If we consider that the winning coalition of the Social Liberal Union USL won 57 percent of the 40 percent of the electorate who did vote, it is fair to say that not one single political party in Romania can claim more than 15 percent electoral support in the country and the new government stands at around 23 percent of the total electorate. These figures are very rough but the message is clear. The lack of involvement of 60 percent of the Romanian population in the election of their government is Romania’s real and continuing political crisis.
In effect Romania’s political parties are only working with their core voters, the die-hards with life-long affiliations who will vote for the party label no matter what, the people who hate the other guys so much that they will go out to vote against them in any weather and the people who have been bought for an icon or a few RON in these dreadful financial times.
The parties are completely failing to engage with the rest of the population, the 60 percent who are not voting because no-one is giving them a good enough reason to go out in bad weather to express a preference. They are not impressed by parties who construct campaigns around personal insults. They may actually want to be presented with programs for government telling them how the country’s economy, health service, education and infrastructure will be managed and improved. They may not be impressed by the incompetence exhibited by the government throughout the Oltchim fiasco. They may wish for better than to see the country’s President calling the Prime Minister names on national television. They may even hope for a positive future for the country but they are not being shown any vision or leadership by the parties, so why should they vote?

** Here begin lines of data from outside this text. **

(* ===== verification/ReviewDurable.v ===== *)
(** * ReviewDurable: the artifacts of a step are readable

    Every artifact a step makes the controller publish is a well-formed marker, so
    what one reconciliation writes the next one reads: recording a route settles
    its occurrence, and recording an intent is what the reducer resumes. *)

From S2P Require Import Prelude GoStd GoStdFacts Review ReviewMarker ReviewMarkerFacts.
From S2P Require Import ReviewEpoch ReviewEpochFacts ReviewMilestone ReviewReduce.
From S2P Require Import ReviewExamples ReviewReduceFacts ReviewVerdict ReviewDriver.

Section durable.
Context {T : GoTables}.
Implicit Types (cfg : Config) (s : Snapshot) (events : list Event).

(** Event ids are positive [int64]s, each on the log once. *)
Definition forge_ids (events : list Event) : Prop :=
  Forall (λ ev, event_id (ev_ID ev)) events ∧ NoDup (ev_ID <$> events).

Lemma forge_ids_log events : forge_ids events → forge_log events.
Proof. intros [H ?]. split; [|done]. eapply Forall_impl; [done|]. by intros ev []. Qed.

Lemma forge_ids_sorted events : forge_ids events → forge_ids (SortEvents events).
Proof. unfold forge_ids. by rewrite SortEvents_perm. Qed.

(** ** Epochs are ids of the log *)

Lemma claim_at_id events p occ claim :
  forge_ids events → claimEpochAtOccurrence events p occ = (claim, true) → event_id claim.
Proof.
  intros [Hid _]. unfold claimEpochAtOccurrence.
  destruct (replay_at _ _ _ _ _) as [e|] eqn:Hr; [|done]. intros [= -> Hpos].
  apply replay_at_Some in Hr as (pre & o & post & (-> & _) & ->).
  rewrite cons_middle, app_assoc, Forall_app in Hid. destruct Hid as [Hid _].
  destruct (ClaimEpoch_cases p (pre ++ [o])) as [[H0 _]|(_ & a & (l1 & l2 & Hl & _) & Ha)].
  - eapply Forall_impl; [done|]. unfold event_id. simpl. lia.
  - unfold ClaimEpoch in H0. lia.
  - unfold ClaimEpoch in Ha. rewrite <-Ha. rewrite Hl, Forall_app, Forall_cons in Hid. apply Hid.
Qed.

Lemma approval_at_id events required occ approval :
  forge_ids events → approvalEpochAtOccurrence events required occ = (approval, true) →
  event_id approval.
Proof.
  intros [Hid _] (pre & o & post & (-> & _) & Hc)%approval_at_Some.
  rewrite cons_middle, app_assoc, Forall_app in Hid. destruct Hid as [Hid _].
  apply complete_standing_spec in Hc as (_ & _ & i & e & (l1 & l2 & Hl & _) & <-).
  - rewrite Hl, Forall_app, Forall_cons in Hid. apply Hid.
  - eapply Forall_impl; [done|]. by intros ? [].
Qed.

(** ** Selected profiles are well formed *)

Lemma validateProfileSet_valid dflt names seen found :
  validateProfileSet dflt names seen found = None →
  Forall (λ n, ValidReviewerProfile n = true) names.
Proof.
  revert seen found. induction names as [|n names IH]; intros seen found; simpl; [by constructor|].
  destruct (ValidReviewerProfile n) eqn:Hn; simpl; [|done].
  destruct (hasLabel seen n); [done|]. intros H. constructor; [done|]. by eapply IH.
Qed.

Lemma Validate_profiles cfg :
  Validate cfg = None →
  Forall (λ n, ValidReviewerProfile n = true) (cfg_ReviewerProfiles cfg)
  ∧ (cfg_DefaultReviewerProfile cfg = "" ∨
     ValidReviewerProfile (cfg_DefaultReviewerProfile cfg) = true).
Proof.
  unfold Validate. destruct (negb _); [done|]. destruct (bool_decide _); [done|].
  destruct (validateRequiredLabels _ _ _); [done|]. destruct (_ <=? 0); [done|].
  destruct (_ <? 1); [done|]. destruct (validateReviewerProfiles cfg) eqn:Hv; [done|].
  intros _. revert Hv. unfold validateReviewerProfiles.
  case_bool_decide as Hnil.
  - case_bool_decide as Hd; simpl; [|done]. rewrite Hnil. intros _. split; [constructor|by left].
  - destruct (ValidReviewerProfile (cfg_DefaultReviewerProfile cfg)) eqn:Hd; simpl; [|done].
    destruct (_ <? _); [done|]. intros H. split; [by eapply validateProfileSet_valid|by right].
Qed.

Lemma selectProfileLoop_valid profiles labels selected count r :
  Forall (λ n, ValidReviewerProfile n = true) profiles →
  (selected = "" ∨ ValidReviewerProfile selected = true) →
  selectProfileLoop profiles labels selected count = Ok r →
  r.1 = "" ∨ ValidReviewerProfile r.1 = true.
Proof.
  intros Hp. revert selected count.
  induction labels as [|l labels IH]; intros selected count Hs; simpl; [by intros [= <-]|].
  destruct (negb _); [by apply IH|]. case_bool_decide; [by apply IH|].
  case_bool_decide as Hc; [done|]. apply IH. right. revert Hc.
  destruct (find _ profiles) as [c|] eqn:Hf; [|done]. intros _. simpl.
  apply find_elem in Hf as [Hf _]. rewrite Forall_forall in Hp. by apply Hp.
Qed.

Lemma SelectReviewerProfile_valid cfg labels profile :
  Validate cfg = None → SelectReviewerProfile cfg labels = Ok profile →
  profile = "" ∨ ValidReviewerProfile profile = true.
Proof.
  intros [Hp Hd]%Validate_profiles. unfold SelectReviewerProfile.
  destruct (selectProfileLoop _ _ _ _) as [[sel n]|] eqn:Hl; [|done].
  apply selectProfileLoop_valid in Hl; [|done|by left]. simpl in Hl.
  case_bool_decide; [destruct (0 <? n); [done|]; intros [= <-]; by left|].
  destruct (1 <? n); [done|]. case_bool_decide; intros [= <-]; done.
Qed.

Lemma validateSubject_shas cfg t pr :
  validateSubject cfg t (Some pr) = None →
  isFullSHA (pr_Head pr) = true ∧ isFullSHA (pr_BaseSHA pr) = true.
Proof.
  unfold validateSubject. destruct (ParsePRURL (tr_PRURL t)) as [[[ow rp] num]|]; [|done].
  destruct (negb _ || _); [done|]. destruct (negb _); [done|].
  destruct (ParsePRURL (pr_URL pr)) as [[[ow' rp'] num']|]; [|done].
  destruct (negb _ || _ || _); [done|]. destruct (negb (bool_decide (_ = trim_space _))); [done|].
  destruct (_ || _); [done|]. destruct (negb (bool_decide (pr_Branch pr = _))); [done|].
  destruct (negb (bool_decide (branchIssue _ = _))); [done|].
  destruct (isFullSHA (pr_Head pr)); [|done]. simpl.
  destruct (bool_decide _); [done|]. by destruct (isFullSHA (pr_BaseSHA pr)).
Qed.

(** ** The artifact of a step is well formed *)

Definition artifact_ok (st : Step) : Prop :=
  match st_Kind st with
  | StepRecordRoute => wf_route_marker (step_route st)
  | StepRecordIntent => wf_intent_marker (step_intent st)
  | StepReview =>
      (∀ v, v ≠ VerdictUnset → wf_review_marker (step_review st v))
      ∧ (∀ r, ValidBlockReason r = true → wf_blocked_marker (step_blocked st r))
  | _ => True
  end.

Lemma stop_artifact cfg s events t claim head o reviewed st :
  forge_ids events → event_id (tr_Occurrence t) → event_id claim → isFullSHA head = true →
  o ≠ OutcomeUnset → o ≠ OutcomeRevise →
  stop_shape cfg s events t claim head o reviewed st → artifact_ok st.
Proof.
  intros Hid Ho Hc Hh Hu Hr [why|why pr approval ? Ha|why pr ?|why pr approval ? ? ?];
    unfold artifact_ok; simpl; try done.
  repeat split; simpl; try done; [apply Ho|apply Ho|apply Hc|apply Hc|by eapply approval_at_id..].
Qed.

Lemma artifact_ok_delivery cfg s profile t pr claim approval st :
  forge_ids (SortEvents (sn_Events s)) → live_delivery cfg s profile t pr claim approval →
  delivery_shape cfg s profile t pr claim approval st → artifact_ok st.
Proof.
  intros Hids (Hv & Hprof & _ & Hlast & _ & _ & Hcl & _ & Hsub & Ha) Hd.
  assert (event_id (tr_Occurrence t)) as Hocc.
  { eapply publishedMilestones_id. by apply last_Some_elem_of. }
  pose proof (claim_at_id _ _ _ _ Hids Hcl) as Hclaim.
  pose proof (approval_at_id _ _ _ _ Hids Ha) as Happr.
  destruct (validateSubject_shas _ _ _ Hsub) as [Hhead Hbase].
  destruct Hd as [cur o st Hin Hmo Hh Hb _ Hou _ Hr|o st Ho Hs|st why w a p _ _ Hok _ ->].
  - destruct (trusted_review_of cfg s t pr claim approval cur Hin Hmo Hh Hb)
      as [Hz (_ & _ & Hc1 & _)].
    destruct Hr as [o' st Hcase Hs|why _|why _ _]; [| |done].
    + unfold pub_head in Hs. rewrite Hz in Hs. simpl in Hs. rewrite Hc1, Hh in Hs.
      eapply stop_artifact, Hs; try done; naive_solver.
    + unfold artifact_ok, wf_route_marker; simpl. rewrite Hc1, Hh. done.
  - eapply stop_artifact, Hs; try done; set_solver.
  - destruct Hok as (_ & _ & _ & [Ha' _] & Hp). pose proof (approval_at_id _ _ _ _ Hids Ha').
    apply SelectReviewerProfile_valid in Hp; [|done]. split; intros; by split_and!.
Qed.

Lemma Reduce_artifact cfg s : forge_ids (sn_Events s) → artifact_ok (Reduce cfg s).
Proof.
  intros Hids%forge_ids_sorted.
  destruct (Reduce_shaped cfg s) as [why|m st _ [(c & _ & _ & Hp) _] Hi|d _ Hd|
    profile t pr claim approval st Hl Hd]; [done| | |by eapply artifact_ok_delivery].
  - apply ParseRouteIntentMarker_sound in Hp as (? & ? & ? & ? & ? & ?).
    destruct Hi; unfold artifact_ok; simpl; by try split_and!.
  - apply completed_sound in Hd as (Ht & _ & Hcl & Ho & ev & p & _ & _ & Hp & _ & _ & Hh & _).
    apply publishedMilestones_id in Ht. apply claim_at_id in Hcl; [|done].
    apply controllerReviews_trusted in Hp as [_ Hp%trusted_wf]. destruct Hp as (_ & _ & Hsha & _).
    unfold artifact_ok, wf_route_marker; simpl. rewrite <-Hh. done.
Qed.

(** Whatever the reducer asks to publish can be read back. The marker of a
    recorded route and of a recorded intent, the review marker under either
    verdict, and the blocked-review statement under every valid reason are all
    well formed, so their bodies parse to exactly that marker and the driver's
    own read-back guards never refuse them. *)
Theorem reduce_artifacts_read_back (cfg : Config) (s : Snapshot) (text : string) :
  forge_ids (sn_Events s) →
  let st := Reduce cfg s in
  (st_Kind st = StepRecordRoute →
     ParseRouteMarker (route_marker_string (step_route st)) = Ok (step_route st)
     ∧ ParseRouteMarker (RouteBody (step_route st) text) = Ok (step_route st))
  ∧ (st_Kind st = StepRecordIntent →
     ParseRouteIntentMarker (intent_marker_string (step_intent st)) = Ok (step_intent st)
     ∧ ParseRouteIntentMarker (RouteIntentBody (step_intent st) text) = Ok (step_intent st))
  ∧ (st_Kind st = StepReview → ∀ v, v ≠ VerdictUnset →
     ParseReviewMarker (ReviewBody (step_review st v) text) = Ok (step_review st v))
  ∧ (st_Kind st = StepReview → ∀ r, ValidBlockReason r = true →
     ParseReviewBlockedMarker (blocked_marker_string (step_blocked st r)) = Ok (step_blocked st r)).
Proof.
  intros Hids. pose proof (Reduce_artifact cfg s Hids) as Hok. unfold artifact_ok in Hok. simpl.
  split_and!; intros Hk; rewrite Hk in Hok.
  - split; [by apply route_string_reads|by apply RouteBody_reads].
  - split; [by apply intent_string_reads|by apply RouteIntentBody_reads].
  - intros v Hv. apply ReviewBody_reads, Hok, Hv.
  - intros r Hr. apply blocked_string_reads, Hok, Hr.
Qed.

(** The observation after the controller's comment landed. *)
Definition with_comment cfg s (id at' : Z) (body : string) : Snapshot :=
  MkSnapshot (sn_Issue s) (sn_Comments s ++ [MkComment id (cfg_Controller cfg) body at'])
    (sn_Events s) (sn_Reviews s) (sn_PR s).

Lemma eqFold_refl x : eqFold x x = true.
Proof. unfold eqFold. exact (reflexivity (R := λ a b, EqualFold a b = true) (trim_space x)). Qed.

Lemma routeFor_recorded cfg s id at' m text :
  wf_route_marker m →
  is_Some (routeFor cfg (sn_Comments (with_comment cfg s id at' (RouteBody m text))) (ro_Occurrence m)).
Proof.
  intros Hwf. unfold routeFor, with_comment; simpl. rewrite find_map_app. simpl.
  rewrite eqFold_refl. simpl. rewrite RouteBody_reads by done. rewrite Z.eqb_refl. simpl.
  destruct (find_map _ _); eauto.
Qed.

(** Recording a route settles it. Once the comment a [StepRecordRoute] asks
    for is on the issue, the occurrence carries a route, and the reducer's next
    step, on whatever else that observation holds, is about another occurrence
    or is nothing: the loop makes progress. *)
Theorem record_settles (cfg : Config) (s : Snapshot) (id at' : Z) :
  forge_ids (sn_Events s) → st_Kind (Reduce cfg s) = StepRecordRoute →
  let s' := with_comment cfg s id at'
              (RouteBody (step_route (Reduce cfg s)) (st_Why (Reduce cfg s))) in
  is_Some (routeFor cfg (sn_Comments s') (st_Occurrence (Reduce cfg s)))
  ∧ (st_Kind (Reduce cfg s') = StepNothing
     ∨ st_Occurrence (Reduce cfg s') ≠ st_Occurrence (Reduce cfg s)).
Proof.
  intros Hids Hk. pose proof (Reduce_artifact cfg s Hids) as Hok. unfold artifact_ok in Hok.
  rewrite Hk in Hok.
  intros s'.
  assert (is_Some (routeFor cfg (sn_Comments s') (st_Occurrence (Reduce cfg s)))) as Hr
    by exact (routeFor_recorded cfg s id at' _ (st_Why (Reduce cfg s)) Hok).
  split; [done|].
  destruct (decide (st_Kind (Reduce cfg s') = StepNothing)) as [?|Hn]; [by left|right].
  intros Heq. apply Reduce_unrouted in Hn. rewrite Heq in Hn. destruct Hr as [x Hx]. congruence.
Qed.
End durable.

Lemma ex_ids : forge_ids ex_events.
Proof.
  split; [|solve_decided]. unfold ex_events, event_id. rewrite !Forall_cons. simpl.
  split_and!; done || constructor.
Defined.

(** The clean review's label is already gone: the route is recorded. *)
Definition ex_unlabeled : Snapshot :=
  MkSnapshot (MkIssue 7 false ["triaged"] ["ben-bot"]) (sn_Comments ex_clean) (sn_Events ex_clean)
    (sn_Reviews ex_clean) (sn_PR ex_clean).

Example ex_unlabeled_step : st_Kind (Reduce ex_cfg ex_unlabeled) = StepRecordRoute.
Proof. vm_compute. reflexivity. Qed.

Lemma reduce_artifacts_read_back_witness :
  ParseRouteMarker (RouteBody (step_route (Reduce ex_cfg ex_unlabeled)) "<!-- ben:route")
  = Ok (step_route (Reduce ex_cfg ex_unlabeled)).
Proof.
  apply (reduce_artifacts_read_back ex_cfg ex_unlabeled "<!-- ben:route" ex_ids).
  apply ex_unlabeled_step.
Defined.

Lemma record_settles_witness :
  is_Some (routeFor ex_cfg
    (sn_Comments (with_comment ex_cfg ex_unlabeled 502 1030
      (RouteBody (step_route (Reduce ex_cfg ex_unlabeled)) (st_Why (Reduce ex_cfg ex_unlabeled)))))
    (st_Occurrence (Reduce ex_cfg ex_unlabeled))).
Proof. apply (record_settles ex_cfg ex_unlabeled 502 1030 ex_ids ex_unlabeled_step). Defined.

Whatever the reasons, it is absolutely clear that 60 percent of the Romanian electorate do not think that the politicians they are offered are worth voting for. No matter who Mr Basescu decides to nominate as Prime Minister, and it is obvious that Mr Ponta is his only rational choice, the governing coalition commands the support of a minority within the country, regardless of their strong showing amongst those who did vote. And that is fundamentally not good.